The staggering popularity of mobile games scares me sometimes, especially when I consider the prominent freemium model, in which a game is initially free but requires consistent in-game purchases for full content access. “What is this world coming to?” I ask myself. “What will become of video games?”

But then I think about the current state of video games more broadly. Including the mobile sector, Americans have spent $3.5 billion on video games this year in the first quarter alone. Although that number hasn’t improved from last year’s first quarter, it’s still incredibly, incredibly high. In comparison, the American box office total for films in this year’s first quarter was $2.3 billion

I cite all of these numbers to say this: Video games are quickly becoming the most dominant entertainment medium in the world. And, I think, mobile games significantly contribute to that trajectory. 

With the advent of accessible, inexpensive mobile games, people who have never played video games before are playing their little hearts out. My girlfriend’s mom, for instance, has been philosophically against video games her entire life. Last summer, she called in sick to work one day because she’d stayed up all night playing Plants vs. Zombies on her iPad. I haven’t let her live that down since.

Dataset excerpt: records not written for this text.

(** A worker's step that takes a job. *)
Lemma worker_takes_ok i job jobs r :
  runtime_ok r → rt_threads r !! i = Some ThreadIdle →
  sh_jobs (rt_shared r) = WorkerSearch job :: jobs →
  ∀ th, thread_job th = Some job → (job_ok (rt_actor r) job → thread_ok (rt_actor r) th) →
  let r' := rt_set_thread i th (on_rt_shared (set_jobs jobs) r) in runtime_ok r' ∧ follows_commits r r'.
Proof.
  intros Hr Hi Hj th Hjob Hth r'. pose proof (ro_mid _ Hr) as Hm.
  pose proof (rm_jobs _ _ Hm) as Hf. pose proof (rm_queue _ _ Hm) as Hq. rewrite Hj in Hf, Hq.
  apply Forall_cons in Hf as [(job' & [= <-] & Hok) Hf].
  assert (worker_moved i th jobs (rt_results r) r r') as Hw by by split.
  split; [|by eapply worker_moved_follows]. eapply worker_moved_ok; try done.
  - cbn in Hq. lia.
  - by apply Hth.
  - apply Hm.
  - apply Hm.
  - rewrite Hj. csimpl. unfold thread_stamp. rewrite Hjob. cbn.
    by rewrite Permutation_middle.
Qed.

Lemma interruptible_of_uninterrupted job res events :
  uninterrupted job res events → interruptible job res events.
Proof. intros (schedule & Hr). by exists schedule, quiet_job_reads. Qed.

Lemma searching_ok a job noticed sent rest res :
  thread_ok a (ThreadSearching job noticed sent rest res) →
  job_ok a job ∧ interruptible job res (sent ++ rest) ∧
  (job_cancelled (ac_shared a) job = true ∨ uninterrupted job res (sent ++ rest)).
Proof.
  destruct noticed; cbn; [tauto|]. intros [Hj Hu]. split_and!; [done|by apply interruptible_of_uninterrupted|by right].
Qed.

Lemma runtime_step_ok r r' :
  versions_counted → runtime_ok r → runtime_step runtime_error_display worker_may_panic r r' →
  runtime_ok r' ∧ follows_commits r r' ∨ stopping_ok r'.
Proof.
  intros Hver Hr Hstep. pose proof (ro_mid _ Hr) as Hm.
  assert (∀ i th, rt_threads r !! i = Some th → thread_ok (rt_actor r) th) as Hthread.
  { intros i th Hi. pose proof (rm_threads _ _ Hm) as Hf. rewrite Forall_lookup in Hf. eauto. }
  destruct Hstep as [r' Hrun Ht|i job jobs schedule events res Hi Hj Hc Hrun
    |i job jobs Hi Hj Hc|i job sent rest res schedule reads rest' res' Hi Hc Hsend Hrun
    |i job noticed sent event rest res Hi Hroom|i job noticed sent res Hi Hroom
    |i job noticed sent rest res Hpanic Hi Hroom|i job Hi Hroom|i th Hi Hbusy Hcl|i jobs Hi Hj
    |pool n Hphase Hroom|pool Hphase Hex].
  - by apply actor_turn_ok.
  - left. apply (worker_takes_ok i job); try done. intros Hok. split; [done|]. by exists schedule.
  - left. by apply (worker_takes_ok i job).
  - left. apply Hthread in Hi as Hok. destruct Hok as [Hok _].
    assert (worker_moved i (ThreadSearching job true sent rest' res') (sh_jobs (rt_shared r))
      (rt_results r) r (rt_set_thread i (ThreadSearching job true sent rest' res') r)) as Hw.
    { split; try done. apply eq_sym, set_jobs_same. }
    split; [|by eapply worker_moved_follows]. eapply worker_moved_ok; try done; try apply Hm.
    cbn. split_and!; try done. by exists schedule, reads.
  - left. apply Hthread in Hi as Hok. pose proof (searching_ok _ _ _ _ _ _ Hok) as (Hj & Hint & _).
    eapply worker_reports_ok; try done.
    + exists job, res, (sent ++ event :: rest). split_and!; try done. set_solver.
    + destruct noticed; cbn in *; by rewrite <- app_assoc.
  - left. apply Hthread in Hi as Hok. pose proof (searching_ok _ _ _ _ _ _ Hok) as (Hj & _ & Hres).
    eapply worker_reports_ok; try done. exists job. split_and!; try done.
    destruct Hres as [|Hu]; [by left|right]. left. by exists res, (sent ++ []).
  - left. apply Hthread in Hi as Hok. pose proof (searching_ok _ _ _ _ _ _ Hok) as (Hj & _ & _).
    eapply worker_reports_ok; try done. exists job. split_and!; try done. right. by right.
  - left. pose proof (Hthread _ _ Hi) as [Hj Hc]. eapply worker_reports_ok; try done.
    exists job. split_and!; try done. by left.
  - by rewrite (rm_open _ _ Hm) in Hcl.
  - pose proof (rm_jobs _ _ Hm) as Hf. rewrite Hj in Hf. by apply Forall_cons in Hf as [(job & ? & _) _].
  - by rewrite (rm_running _ _ Hm) in Hphase.
  - by rewrite (rm_running _ _ Hm) in Hphase.
Qed.

(** ** The outside *)

Lemma tokens_only_set tokens cleanup a id :
  (∀ t, t ≠ SubscriptionToken id → tokens !! t = sh_tokens (ac_shared a) !! t) →
  (is_Some (sh_tokens (ac_shared a) !! SubscriptionToken id) →
   rc_cancelled <$> tokens !! SubscriptionToken id = Some true) →
  tokens_only a (on_shared (λ sh, set_cleanup cleanup (set_tokens tokens sh)) a).
Proof.
  intros Hother Hself. split.
  - by exists tokens, cleanup.
  - intros t Ht. cbn. destruct (decide (t = SubscriptionToken id)) as [->|Hne]; [|by rewrite Hother].
    specialize (Hself Ht). destruct (tokens !! SubscriptionToken id); [eauto|done].
  - intros t. unfold is_cancelled. cbn. destruct (decide (t = SubscriptionToken id)) as [->|Hne]; [|by rewrite Hother].
    destruct (sh_tokens _ !! SubscriptionToken id) as [c|]; [|done]. specialize (Hself ltac:(eauto)).
    destruct (tokens !! SubscriptionToken id); cbn in *; congruence.
  - intros i j. unfold is_cancelled. cbn. by rewrite Hother.
Qed.

Lemma tokens_only_cancel id cleanup a :
  tokens_only a (on_shared (λ sh, let sh := token_cancel (SubscriptionToken id) sh in
                                  set_cleanup (sh_cleanup sh ++ cleanup) sh) a).
Proof.
  destruct (token_cancel_shared (SubscriptionToken id) (ac_shared a)) as (tokens & cl & Heq & Hother & Hself & _).
  unfold on_shared. cbv zeta. rewrite Heq.
  apply (tokens_only_set tokens (cl ++ cleanup) a id); [by intros; apply Hother|done].
Qed.

Lemma tokens_only_cancelled id a : tokens_only a (on_shared (token_cancel (SubscriptionToken id)) a).
Proof.
  destruct (token_cancel_shared (SubscriptionToken id) (ac_shared a)) as (tokens & cl & Heq & Hother & Hself & _).
  unfold on_shared. rewrite Heq. apply (tokens_only_set tokens cl a id); [by intros; apply Hother|done].
Qed.

Lemma tokens_only_request id a :
  tokens_only a (on_shared (λ sh, (token_request (SubscriptionToken id) sh).2) a).
Proof.
  unfold on_shared, token_request. destruct (sh_tokens (ac_shared a) !! SubscriptionToken id) as [c|] eqn:Hc; cbn [snd].
  - pose proof (tokens_only_set (<[SubscriptionToken id := {| rc_cancelled := true; rc_cleanup := rc_cleanup c |}]>
      (sh_tokens (ac_shared a))) (sh_cleanup (ac_shared a)) a id) as Ht. apply Ht.
    + intros t Hne. by rewrite lookup_insert_ne.
    + intros _. by rewrite lookup_insert_eq.
  - pose proof (cleanup_tokens_only (sh_cleanup (ac_shared a)) a) as Ht.
    by destruct a as [? ? ? ? ? ? ? ? ? ? ? []].
Qed.

(** A step of the outside changes only tokens of subscriptions and the inputs. *)
Record outside r r' : Prop := {
  os_actor : tokens_only (rt_actor r) (rt_actor r');
  os_results : rt_results r' = rt_results r;
  os_open : rt_results_closed r' = rt_results_closed r;
  os_config : rt_config r' = rt_config r;
  os_threads : rt_threads r' = rt_threads r;
  os_lineages : rt_lineages r' = rt_lineages r;
  os_phase : rt_phase r' = rt_phase r;
  os_commands : length (rt_commands r) <= command_capacity (rt_config r) →
    length (rt_commands r') <= command_capacity (rt_config r);
}.

Lemma tokens_only_refl a : tokens_only a a.
Proof.
  split; try done. exists (sh_tokens (ac_shared a)), (sh_cleanup (ac_shared a)).
  by destruct a as [? ? ? ? ? ? ? ? ? ? ? []].
Qed.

On page two: How mobile titles are changing gaming for the better.

The Game Changer

There can be no doubt that games like Angry Birds and Plants vs. Zombies are slowly pushing video games toward a position of mainstream acceptance. As someone interested in carving out a career in video games, I say this is good. It behooves me for video games to be seen as a conventional form of adult entertainment, to be spoken about by the masses as casually and as commonplace as films, books, and TV shows. Massive social acceptance, I hope, will amount to respect, higher salaries within the industry, and higher quality work due to competition. And that doesn’t just go for me. I believe mobile games can have a positive impact on many aspects of the gaming industry. 

Just think about the new spaces that mobile gaming has already created. Touch Arcade and Pocket Gamer are two journalistic websites with formidable followings. Both have a strong focus on mobile games, and both offer gaming communities and job opportunities that simply didn’t exist 10 years ago. My own career in video game journalism started with mobile game reviews, at a time when I didn’t have nearly enough experience to get paid for reviews of triple-A games.

Some high-profile developers, like Ben Cousins, are moving away from blockbuster games and heading to mobile platforms, where development costs are low enough to take serious risks and artistic liberties. He left Electronic Arts in 2011 to work on a horror FPS for the iPad that uses the free-to-play model. 

We also have the trending concept of mobile companion apps. At E3 this year, Ubisoft announced that its upcoming RPG, The Division, allows tablet users to control overhead drones during combat. Watch Dogs offers something similar. Even if these mobile companion apps don’t make true on their promises to add real, in-game value, it’s an innovative notion that I don’t think should be thrown out the window. Other mobile games like Mass Effect: Infiltrator, which may not have a direct impact on the primary games in the series, keep beloved franchises and characters alive.

Lastly, mobile gaming offers an additional and much-needed entry point into video games. As Matthew Kato wrote about earlier this month, triple-A games often require a hefty investment of money and time. How can we, as gamers who (I’m sure) love to share our favorite activity, expect non-gamers to give video games a proper try if the initial cost of owning a PS4 game is $460 (console + one game)? My grandma will never understand why I spent 150 hours playing Skyrim if I wait for her to go that route.  

I believe the mobile gaming world is at a crossroads. On one hand, we have the very real possibility of a world wrought with games like Candy Crush Saga, in which millions of players around the globe continue to sneak away from their beds at night to compulsively crush virtual lollipops. On the other, we have a possible future in which people who only know Candy Crush Saga will come across one of the more substantial games in the App Store – Knights of the Old Republic, Infinity Blade, Secret of Mana, XCOM: Enemy Unknown, Bastion – and maybe, just maybe, give it a chance. I, for one, put my faith in the latter.